Lemma slots_kept_recv_v_body self channel capacity out s :
  slots_kept (channels s)
    (channels (snd (coro_bus_recv_v_body self channel capacity out s))).
Proof.
  rewrite recv_v_body_cases.
  destruct (find_channel (channels s) channel) as [ch|]; [|apply slots_kept_refl].
  destruct (is_closed ch); [apply slots_kept_refl|].
  destruct (data ch).
  - pose proof (slots_kept_park_receiver self channel
                  (set_error CORO_BUS_ERR_WOULD_BLOCK s)) as Hp.
    now destruct (park_receiver _ _ _).
  - cbn [snd]. rewrite channels_silent by apply silent_wakeup_receiver_if_data.
    apply slots_kept_same_frame, frame_try_recv_v.
Qed.

Lemma slots_kept_broadcast_body self d s :
  slots_kept (channels s) (channels (snd (coro_bus_broadcast_body self d s))).
Proof.
  rewrite broadcast_body_cases.
  destruct (existsb live_and_full (channels s)).
  - destruct (find_blocking (channels s) 0); [|apply slots_kept_refl].
    apply (slots_kept_park_sender self _ (set_error CORO_BUS_ERR_WOULD_BLOCK s)).
  - destruct (existsb live (channels s)); [|apply slots_kept_refl].
    cbn [snd]. rewrite channels_silent by apply silent_broadcast_wakeup_senders.
    apply slots_kept_same_frame, frame_try_broadcast.
Qed.

Lemma slots_kept_channel_open limit s :
  slots_kept (channels s) (channels (snd (coro_bus_channel_open limit s))).
Proof.
  rewrite channel_open_spec.
  destruct (first_free (channels s) 0) as [i|] eqn:Hff; cbn [snd channels].
  - apply first_free_spec in Hff as (_ & Hl & _). rewrite Nat.sub_0_r in Hl.
    now apply slots_kept_fill.
  - apply slots_kept_app.
Qed.
Definition generate_scope_warnings (scope : AssignmentScope.t)
    (seniority_level : string) (time_budget_hours : float)
  : result (list message) :=
  let warnings := [] in
  (* Check seniority match *)
  let warnings :=
    append_if (negb (check_seniority_match scope seniority_level))
      (ComplexityMayNotMatch seniority_level) warnings in
  (* Check requirement balance *)
  let must_have_count := length (AssignmentScope.must_have scope) in
  let nice_to_have_count := length (AssignmentScope.nice_to_have scope) in
  let warnings :=
    append_if (6 <? must_have_count)%nat (ManyMustHaveForBudget must_have_count)
      warnings in
  let warnings := append_if (nice_to_have_count =? 0)%nat NoNiceToHave warnings in
  (* Check time distribution *)
  let must_have_time := total_minutes_of (AssignmentScope.must_have scope) in
  let total_time := total_minutes_of (AssignmentScope.all_requirements scope) in
  if 0 <? total_time then
    must_have_ratio ← int_truediv must_have_time total_time;
    Return (append_if (PyFloat.ltb must_have_ratio PyFloat.c0_5)
              (MustHaveShareLow must_have_ratio) warnings)
  else Return warnings.

End QualityGate.

(** ** [generator.py] *)

Module AssignmentGenerator.

(** What the prompt of a phase is built from. The prompt text itself is
  not modelled; a call of the generation capability is identified by the
  arguments of its prompt builder. *)
Inductive request : Type :=
| ContextRequest (job_description : string) (tech_stack : list string)
| ScopeRequest (context : JobContext.t) (seniority_level : string)
  (time_budget_hours : float) (must_evaluate avoid_topics : list string)
  (company_context current_challenges : option string)
| RubricRequest (scope : AssignmentScope.t) (seniority_level : string)
  (must_evaluate : list string)
| TimeBreakdownRequest (scope : AssignmentScope.t) (time_budget_hours : float)
  (total_minutes : Z).

(** The JSON document a call returns, by shape: a document that has the
  keys and field types of one of the four schemas, with its values, or a
  document that the phase cannot turn into its model, with the exception
  the conversion raises. *)
Inductive response : Type :=
| ContextJson (context : JobContext.t)
| ScopeJson (title business_context : string)
  (must_have_requirements nice_to_have_requirements : list Requirement.t)
  (constraints : list string)
| RubricJson (guide : EvaluatorGuide.t)
| TimeBreakdownJson (breakdown : TimeBreakdown.t)
| Malformed (raised : exn).

(** [[f(x) for x in l]] where [f] may raise: the first failure ends it. *)
Fixpoint map_result {A B : Type} (f : A -> result B) (l : list A) : result (list B) :=
match l with
| [] => Return []
| x :: l' =>
    y ← f x;
    ys ← map_result f l';
    Return (y :: ys)
end.

(** [sep.join(l)] *)
Fixpoint join (sep : string) (l : list string) : string :=
match l with
| [] => EmptyString
| [x] => x
| x :: l' => (x ++ sep ++ join sep l')%string
end.

Definition newline : string := String (ascii_of_nat 10) EmptyString.

Definition format_map : gmap string string :=
<["github" :=
    ("Please submit your solution as a GitHub repository. "
     ++ "Include a comprehensive README with setup instructions, "
     ++ "architecture decisions, and any assumptions made.")%string]>
(<["zip" :=
    ("Please submit your solution as a ZIP file. "
     ++ "Include a comprehensive README with setup instructions, "
     ++ "architecture decisions, and any assumptions made.")%string]>
(<["codesandbox" :=
    ("Please submit your solution as a CodeSandbox link. "
     ++ "Ensure all dependencies are properly configured and the "
     ++ "sandbox is publicly accessible.")%string]> ∅)).

Definition _build_submission_guidelines (input_data : AssignmentInput.t) : string :=
let base_guidelines :=
  default (format_map !!! "github"%string)
    (format_map !! AssignmentInput.submission_format input_data) in
let additional_notes :=
  match AssignmentInput.candidate_can_use input_data with
  | Some (lib :: libs') =>
      let libs := join ", " (lib :: libs') in
      [("You may use the following libraries/frameworks: " ++ libs)%string]
  | _ => []
  end in
match additional_notes with
| _ :: _ => (base_guidelines ++ newline ++ newline ++ join " " additional_notes)%string
| [] => base_guidelines
end.
(** * auger [cmd/extract.go]: extraction and summarisation of etcd records

    A shallow embedding of the [extract] command of auger: the walk over the
    [key] bucket of a bolt file, the version resolver, the per-key aggregator
    and the printing layer, followed by the properties checked against them.

    Conventions of the embedding.
    - Go [string] and [[]byte] are both byte sequences and are both modelled
      by [string]; the conversions [string(b)] and [[]byte(s)] are the
      identity.
    - [int64] is [Z]; versions are only compared, never computed with.
      [int] is [Z] with the 64-bit wrap-around written out ([wrap_int]).
    - A library function returning [(T, error)] returns a [result T].  A
      function of this file ends with an [outcome]: a value, an error, or
      the run-time panic of the nil bucket dereferenced in [walk].
    - Effects on the outside world (opening a bolt file, reading the input,
      writing to [os.Stdout]) are recorded as a trace of [Event]s, in the
      order in which the code performs them.
    - Code outside [cmd/extract.go] (bolt, the protobuf decoder of
      [mvccpb.KeyValue], [pkg/encoding], [encoding/json], [strconv],
      [text/template], [readInput]) is a field of [Env]. *)

From Stdlib Require Import ZArith Lia Ascii.
From stdpp Require Import base option list strings gmap fin_maps sorting pretty.

#[local] Set Warnings "-clear-no-such-hyp".

Local Open Scope Z_scope.

(** ** Errors, results and effects *)

Inductive error : Type :=
| Errorf (msg : string)            (* built by fmt.Errorf in this file *)
| LibError (pkg msg : string).     (* returned by code outside this file *)

Definition Error (e : error) : string :=
  match e with
  | Errorf msg => msg
  | LibError _ msg => msg
  end.

#[global] Instance error_eq_dec : EqDecision error.
Proof. solve_decision. Defined.

Inductive result (A : Type) : Type :=
| Ok (a : A)
| Err (e : error).
Arguments Ok {A} a.
Arguments Err {A} e.

Inductive Event : Type :=
| OpenFile (filename : string)     (* bolt.Open *)
| CloseFile (filename : string)    (* the deferred db.Close *)
| ReadInput (filename : string)    (* readInput *)
| WriteOut (data : string).        (* bytes written to os.Stdout *)

#[global] Instance Event_eq_dec : EqDecision Event.
Proof. solve_decision. Defined.
(** X11.  [mapItems] composes: for callbacks that assign no variable,
    [mapItems(g)] of [mapItems(f)] of a Song has the items and the metadata
    of [mapItems] of the Song with [f] followed by [g] (an item that [f]
    drops is not given to [g]); the Song itself is unchanged.  With the
    identity for both, a clone of a clone is as the clone. *)
Theorem mapItems_twice_is_mapItems_composed
        (f g : Item -> option Item) (h : heap) (this : nat)
        (ll : list (list Item)) :
  View.song_items h this = Some ll ->
  exists c1 h1 c2 h2 s2 c3 h3 s3 ll',
    mapItems (View.stateless f) tt this h = Ok ((c1, tt), h1) /\
    mapItems (View.stateless g) tt c1 h1 = Ok ((c2, tt), h2) /\
    mapItems (View.stateless (View.and_then f g)) tt this h = Ok ((c3, tt), h3) /\
    ll' = map (omap (View.and_then f g)) ll /\
    View.song_items h2 c2 = Some ll' /\
    View.song_items h3 c3 = Some ll' /\
    songs h2 !! c2 = Some s2 /\ songs h3 !! c3 = Some s3 /\
    metadata s2 = metadata s3 /\
    View.song_items h2 this = Some ll.
Proof.
  intros V.
  destruct (mapItems_run (View.stateless f) tt h this ll V) as (h1 & R1 & B1).
  rewrite replay_stateless in R1, B1. simpl in R1, B1.
  pose proof (building_items _ _ _ _ B1) as V1.
  destruct (mapItems_run (View.stateless g) tt h1 _ _ V1) as (h2 & R2 & B2).
  pose proof (mapItems_meta _ _ _ _ _ _ _ _ V1 R2) as Mt2.
  rewrite replay_stateless in R2, B2, Mt2. simpl in R2, B2, Mt2.
  destruct (mapItems_run (View.stateless (View.and_then f g)) tt h this ll V)
    as (h3 & R3 & B3).
  pose proof (mapItems_meta _ _ _ _ _ _ _ _ V R3) as Mt3.
  rewrite replay_stateless in R3, B3, Mt3. simpl in R3, B3, Mt3.
  assert (map (omap g) (map (omap f) ll) = map (omap (View.and_then f g)) ll) as Eq.
  { rewrite map_map. apply map_ext. intros its. apply omap_and_then. }
  rewrite Eq in B2, Mt2.
  destruct (building_song _ _ _ _ B2) as (s2 & E2 & _).
  destruct (building_song _ _ _ _ B3) as (s3 & E3 & _).
  unfold View.meta_at in Mt2, Mt3. rewrite E2 in Mt2. rewrite E3 in Mt3.
  simpl in Mt2, Mt3.
  exists (length (songs h)), h1, (length (songs h1)), h2, s2,
    (length (songs h)), h3, s3, (map (omap (View.and_then f g)) ll).
  split; [exact R1|]. split; [exact R2|]. split; [exact R3|].
  split; [reflexivity|].
  split; [eapply building_items; exact B2|].
  split; [eapply building_items; exact B3|].
  split; [exact E2|]. split; [exact E3|].
  split; [congruence|].
  eapply song_items_extends; [|exact V].
  exact (extends_trans _ _ _ (building_extends _ _ _ _ B1)
                             (building_extends _ _ _ _ B2)).
Qed.

End MoreMaps.

(** ** The body of a Song, and the writers *)

Section BodyRuns.
Context `{Tag.Methods} `{Line.Methods} `{Song.ParagraphMethods}.
Import Song.
Definition insert_nth (k : nat) (v : nat) (l : list nat) : list nat :=
  firstn k l ++ v :: skipn k l.

Definition set_nth (k : nat) (v : nat) (l : list nat) : list nat :=
  firstn k l ++ v :: skipn (S k) l.

(** Python's repr of a shape tuple, for the f-string messages. *)
Definition repr_nat (n : nat) : string :=
  NilEmpty.string_of_uint (Nat.to_uint n).

Fixpoint repr_items (s : shape_t) : string :=
  match s with
  | [] => ""
  | [d] => repr_nat d
  | d :: s' => (repr_nat d ++ ", " ++ repr_items s')%string
  end.

Definition repr_shape (s : shape_t) : string :=
  match s with
  | [d] => ("(" ++ repr_nat d ++ ",)")%string
  | _ => ("(" ++ repr_items s ++ ")")%string
  end.

(** ** The host array library

    [mlx.core] is imported by the module but is not part of it.  The
    operations below are the ones [losses.py] calls. *)

Class ScalarMath : Type := {
  slog : Q -> Q;
  sexp : Q -> Q
}.

Module mx.

(** Modelled from the spec: the array type of [mlx.core] (not among the
    sources), "an n-dimensional array of floating-point (or integer index,
    for class targets) values": a shape and the element at each
    multi-index. *)
Record array (A : Type) : Type := mk_array {
  shape : shape_t;
  get : list nat -> A
}.

Arguments mk_array {A} shape get.
Arguments shape {A} a.
Arguments get {A} a idx.

Definition ndim {A} (a : array A) : nat := List.length (shape a).

Definition size {A} (a : array A) : nat := numel (shape a).

(** The elements in row-major order. *)
Definition to_list {A} (a : array A) : list A := List.map (get a) (indices (shape a)).

Definition Qsum (l : list Q) : Q := fold_right Qplus 0%Q l.

(** Modelled from the spec: broadcasting of [mlx.core] (not among the
    sources).  Shapes are aligned at their last axis; two extents are
    compatible when they are equal or one of them is 1.  The helpers work on
    reversed shapes. *)
Fixpoint broadcast_rev (s1 s2 : shape_t) : option shape_t :=
  match s1, s2 with
  | [], _ => Some s2
  | _, [] => Some s1
  | a :: s1', b :: s2' =>
      match broadcast_rev s1' s2' with
      | None => None
      | Some s =>
          if a =? b then Some (a :: s)
          else if a =? 1 then Some (b :: s)
          else if b =? 1 then Some (a :: s)
          else None
      end
  end.

Definition broadcast_shapes (s1 s2 : shape_t) : option shape_t :=
  option_map (@rev nat) (broadcast_rev (rev s1) (rev s2)).

(** The index an operand of shape [s] is read at, for an index of the
    broadcast result: leading axes are dropped and axes of extent 1 are read
    at 0. *)
Fixpoint project_rev (s : shape_t) (idx : list nat) : list nat :=
  match s with
  | [] => []
  | d :: s' =>
      match idx with
      | [] => 0 :: project_rev s' []
      | i :: idx' => (if d =? 1 then 0 else i) :: project_rev s' idx'
      end
  end.
(** * SceneValidator: a shallow embedding of tools/scene-validator/src/main.py

    The Python module validates a scene description (a JSON document) against
    a rule configuration (another JSON document) and accumulates findings in
    a mutable [ValidationResult].  The embedding keeps the dynamic typing of
    the source: scene and configuration are arbitrary JSON-born Python values,
    every Python operation that can raise is a function into [outcome], and
    the methods that mutate a [ValidationResult] are computations in a small
    state-and-exception monad in which the state written before a raise is
    kept, as it is for an object mutated in place. *)

From Stdlib Require Import List ZArith QArith Bool Ascii String Lia DecimalString.
Import ListNotations.

Local Close Scope Q_scope.
Set Warnings "-register-all".
Local Open Scope list_scope.

(** ** Python strings

    A Python [str] is a sequence of Unicode code points. *)

Definition pystr := list N.

(** An ASCII literal of the source as a Python string. *)
Definition lit (s : string) : pystr :=
  map N_of_ascii (list_ascii_of_string s).

Fixpoint pystr_eqb (s t : pystr) : bool :=
  match s, t with
  | [], [] => true
  | c :: s', d :: t' => N.eqb c d && pystr_eqb s' t'
  | _, _ => false
  end.

Inductive cmp_op := OpLt | OpGt.

Definition op_symbol (op : cmp_op) : pystr :=
  match op with OpLt => lit "<" | OpGt => lit ">" end.
(* ===== verification/DefStr.v ===== *)
(** * Strings and numbers (lwip/src/core/def.c)

    The string functions lwIP brings along: searching and comparing without regard to
    case, decimal output, and comparison in constant time.  A string is the list of its
    bytes before the final zero.  The theorems: each decides what its name says, and
    decimal output reads back to the number. *)

From S2P Require Import Prelude.

(** ** Operations *)

(** [*str++], with zero at the end. *)
Definition next_char (s : list Z) : Z := nth 0 s 0.

(** Whether two characters differ for the comparison. *)
Definition differs (c1 c2 : Z) : bool :=
  if c1 =? c2 then false
  else
    let c1_upc := Z.lor c1 0x20 in
    if (97 <=? c1_upc) && (c1_upc <=? 122) then negb (c1_upc =? Z.lor c2 0x20) else true.

(** The string [str1] is walked; its end is the last round. *)
Fixpoint lwip_stricmp (str1 str2 : list Z) : Z :=
  match str1 with
  | [] => if differs 0 (next_char str2) then 1 else 0
  | c1 :: str1 => if differs c1 (next_char str2) then 1 else lwip_stricmp str1 (drop 1 str2)
  end.

(** [len] is a [size_t]; it is decremented before it is tested. *)
Fixpoint lwip_strnicmp (str1 str2 : list Z) (len : Z) : Z :=
  match str1 with
  | [] => if differs 0 (next_char str2) then 1 else 0
  | c1 :: str1 =>
      if differs c1 (next_char str2) then 1
      else let len := u64 (len - 1) in if len =? 0 then 0 else lwip_strnicmp str1 (drop 1 str2) len
  end.

(** [for (p = buffer; *p && (p + tokenlen <= buffer + n); p++)]: the place of the first [p]
    that passes the test. *)
Fixpoint scan_from (test : list Z -> bool) (tokenlen n : Z) (i : nat) (p : list Z) : option nat :=
  match p with
  | [] => None
  | _ :: rest => if Z.of_nat i + tokenlen <=? n then if test p then Some i else scan_from test tokenlen n (S i) rest else None
  end.
Definition strncmp_eq (p token : list Z) (n : nat) : bool := bool_decide (take n p = take n token).
Definition lwip_strnstr (buffer token : list Z) (n : Z) : option nat :=
  let tokenlen := Z.of_nat (length token) in
  if tokenlen =? 0 then Some 0%nat
  else scan_from (fun p => (next_char p =? next_char token) && strncmp_eq p token (length token)) tokenlen n 0 buffer.
Definition lwip_strnistr (buffer token : list Z) (n : Z) : option nat :=
  let tokenlen := Z.of_nat (length token) in
  if tokenlen =? 0 then Some 0%nat
  else scan_from (fun p => lwip_strnicmp p token tokenlen =? 0) tokenlen n 0 buffer.

(** The digits are written from the end of the buffer towards [res]. *)
Definition itoa_body (res : Z) (st : Z * Z * list Z) : outcome (Z * Z * list Z + Z * Z * list Z) :=
  let '(n, tmp, buf) := st in
  if negb (n =? 0) && (res <? tmp) then
    buf ← wr (tmp - 1) [48 + n mod 10] buf; Ret (inl (n / 10, tmp - 1, buf))
  else Ret (inr st).
(** [result] is the memory of the buffer, of [bufsize] bytes.  [-number] is undefined for the
    least [int]. *)
Definition lwip_itoa (result : list Z) (number : Z) : outcome (list Z) :=
  let bufsize := Z.of_nat (length result) in
  if number =? - 2147483648 then Stuck
  else
    let n := Z.abs number in
    if bufsize <? 2 then (if bufsize =? 1 then wr 0 [0] result else Ret result)
    else
      buf ← (if number <? 0 then wr 0 [45] result else Ret result);
      let res := if number <? 0 then 1 else 0 in
      buf ← wr (bufsize - 1) [0] buf;
      r ← oloop 12 (itoa_body res) (n, bufsize - 1, buf);
      let '(n, tmp, buf) := r in
      if negb (n =? 0) then wr 0 [0] buf
      else
        c ← rd tmp 1 buf;
        if le_val c =? 0 then wr res [48; 0] buf
        else moved ← rd tmp (bufsize - tmp) buf; wr res moved buf.

Definition lwip_memcmp_consttime (s1 s2 : list Z) : Z := foldl (fun ret ab => Z.lor ret (Z.lxor ab.1 ab.2)) 0 (zip s1 s2).

(** ** Comparing *)

Definition lower (c : Z) : Z := if (65 <=? c) && (c <=? 90) then c + 32 else c.
(** The bytes of a string. *)
Definition is_char (c : Z) : Prop := 0 < c < 256.

Lemma differs_lower c1 c2 : is_byte c1 -> is_byte c2 -> differs c1 c2 = negb (lower c1 =? lower c2).
Proof.
  intros H1 H2. unfold is_byte in *.
  assert (H : forallb (fun a => forallb (fun b => Bool.eqb (differs (Z.of_nat a) (Z.of_nat b)) (negb (lower (Z.of_nat a) =? lower (Z.of_nat b)))) (seq 0 256)) (seq 0 256) = true)
    by (vm_compute; reflexivity).
  rewrite forallb_forall in H. specialize (H (Z.to_nat c1)). rewrite in_seq, forallb_forall in H. specialize (H ltac:(lia) (Z.to_nat c2)). rewrite in_seq in H.
  specialize (H ltac:(lia)). apply Bool.eqb_prop in H. by rewrite !Z2Nat.id in H by lia.
Qed.
Lemma lower_nonzero c : is_char c -> lower c <> 0.
Proof. unfold is_char, lower. destruct ((65 <=? c) && (c <=? 90)); lia. Qed.
Lemma char_byte c : is_char c -> is_byte c.
Proof. unfold is_char, is_byte. lia. Qed.

Lemma cons_eq_if (x : Z) (a b : list Z) : (if decide (x :: a = x :: b) then 0 else 1) = if decide (a = b) then 0 else 1.
Proof. by destruct (decide (a = b)), (decide (x :: a = x :: b)); simplify_eq. Qed.

(** One character of each string. *)
Lemma differs_next c1 s2 : is_byte c1 -> Forall is_char s2 ->
  differs c1 (next_char s2) = match s2 with [] => negb (lower c1 =? 0) | c2 :: _ => negb (lower c1 =? lower c2) end.
Proof.
  intros H1 H2. destruct s2 as [|c2 s2]; cbn [next_char nth].
  - by rewrite differs_lower by (done || unfold is_byte; lia).
  - apply Forall_cons in H2 as [H2 _]. by apply differs_lower; [|apply char_byte].
Qed.

(** [lwip_stricmp] is zero exactly for strings that are equal without regard to case. *)
Theorem stricmp_ok s1 : forall s2, Forall is_char s1 -> Forall is_char s2 ->
  lwip_stricmp s1 s2 = if decide (lower <$> s1 = lower <$> s2) then 0 else 1.
Proof.
  induction s1 as [|c1 s1 IH]; intros s2 H1 H2; cbn [lwip_stricmp].
  - rewrite differs_next by (done || unfold is_byte; lia). destruct s2 as [|c2 s2]; [done|]. apply Forall_cons in H2 as [H2 _].
    pose proof (lower_nonzero c2 H2). change (lower 0) with 0. rewrite (proj2 (Z.eqb_neq _ _)) by done. done.
  - apply Forall_cons in H1 as [Hc1 H1]. rewrite differs_next by (done || by apply char_byte). pose proof (lower_nonzero c1 Hc1). destruct s2 as [|c2 s2].
    + rewrite (proj2 (Z.eqb_neq _ _)) by done. done.
    + destruct (Z.eqb_spec (lower c1) (lower c2)) as [E|E]; cbn [negb drop].
      * apply Forall_cons in H2 as [_ H2]. by rewrite IH, !fmap_cons, E, cons_eq_if by done.
      * rewrite decide_False; [done|]. intros [= ?]. done.
Qed.

(** [lwip_strnicmp] is the same for the first [len] characters. *)
Theorem strnicmp_ok s1 : forall s2 len, Forall is_char s1 -> Forall is_char s2 -> (0 < len)%nat -> Z.of_nat len < 18446744073709551616 ->
  lwip_strnicmp s1 s2 (Z.of_nat len) = if decide (lower <$> take len s1 = lower <$> take len s2) then 0 else 1.
Proof.
  induction s1 as [|c1 s1 IH]; intros s2 [|len] H1 H2 Hl Hmax; try lia; cbn [lwip_strnicmp take].
  - rewrite differs_next by (done || unfold is_byte; lia). destruct s2 as [|c2 s2]; [done|]. apply Forall_cons in H2 as [H2 _].
    pose proof (lower_nonzero c2 H2). change (lower 0) with 0. rewrite (proj2 (Z.eqb_neq _ _)) by done. done.
  - apply Forall_cons in H1 as [Hc1 H1]. rewrite differs_next by (done || by apply char_byte). pose proof (lower_nonzero c1 Hc1). destruct s2 as [|c2 s2].
    + rewrite (proj2 (Z.eqb_neq _ _)) by done. done.
    + destruct (Z.eqb_spec (lower c1) (lower c2)) as [E|E]; cbn [negb drop].
      * apply Forall_cons in H2 as [_ H2]. replace (u64 (Z.of_nat (S len) - 1)) with (Z.of_nat len) by (unfold u64; rewrite Z.mod_small; lia).
        destruct (Z.eqb_spec (Z.of_nat len) 0) as [E0|E0].
        { replace len with 0%nat by lia. cbn. rewrite E. by rewrite decide_True. }
        by rewrite IH, !firstn_cons, !fmap_cons, E, cons_eq_if by (done || lia).
      * rewrite decide_False; [done|]. intros [= ?]. done.
Qed.

(** With [len] 0 it compares the strings to their end: the count is decremented first. *)
Theorem strnicmp_zero_len c1 s1 c2 s2 :
  is_char c1 -> is_char c2 -> lower c1 <> lower c2 -> lwip_strnicmp (c1 :: s1) (c2 :: s2) 0 = 1.
Proof. intros H1 H2 Hne. cbn [lwip_strnicmp next_char nth]. rewrite differs_lower by (by apply char_byte). by rewrite (proj2 (Z.eqb_neq _ _)). Qed.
______________________________
**THE TASK:** Using the records above, restate word for word the lines from the one with "for class targets)" through the one with "the source: scene", both included.

**RESPONSE:**
    for class targets) values": a shape and the element at each
    multi-index. *)
Record array (A : Type) : Type := mk_array {
  shape : shape_t;
  get : list nat -> A
}.

Arguments mk_array {A} shape get.
Arguments shape {A} a.
Arguments get {A} a idx.

Definition ndim {A} (a : array A) : nat := List.length (shape a).

Definition size {A} (a : array A) : nat := numel (shape a).

(** The elements in row-major order. *)
Definition to_list {A} (a : array A) : list A := List.map (get a) (indices (shape a)).

Definition Qsum (l : list Q) : Q := fold_right Qplus 0%Q l.

(** Modelled from the spec: broadcasting of [mlx.core] (not among the
    sources).  Shapes are aligned at their last axis; two extents are
    compatible when they are equal or one of them is 1.  The helpers work on
    reversed shapes. *)
Fixpoint broadcast_rev (s1 s2 : shape_t) : option shape_t :=
  match s1, s2 with
  | [], _ => Some s2
  | _, [] => Some s1
  | a :: s1', b :: s2' =>
      match broadcast_rev s1' s2' with
      | None => None
      | Some s =>
          if a =? b then Some (a :: s)
          else if a =? 1 then Some (b :: s)
          else if b =? 1 then Some (a :: s)
          else None
      end
  end.

Definition broadcast_shapes (s1 s2 : shape_t) : option shape_t :=
  option_map (@rev nat) (broadcast_rev (rev s1) (rev s2)).

(** The index an operand of shape [s] is read at, for an index of the
    broadcast result: leading axes are dropped and axes of extent 1 are read
    at 0. *)
Fixpoint project_rev (s : shape_t) (idx : list nat) : list nat :=
  match s with
  | [] => []
  | d :: s' =>
      match idx with
      | [] => 0 :: project_rev s' []
      | i :: idx' => (if d =? 1 then 0 else i) :: project_rev s' idx'
      end
  end.
(** * SceneValidator: a shallow embedding of tools/scene-validator/src/main.py

    The Python module validates a scene description (a JSON document) against
    a rule configuration (another JSON document) and accumulates findings in
    a mutable [ValidationResult].  The embedding keeps the dynamic typing of
    the source: scene and configuration are arbitrary JSON-born Python values,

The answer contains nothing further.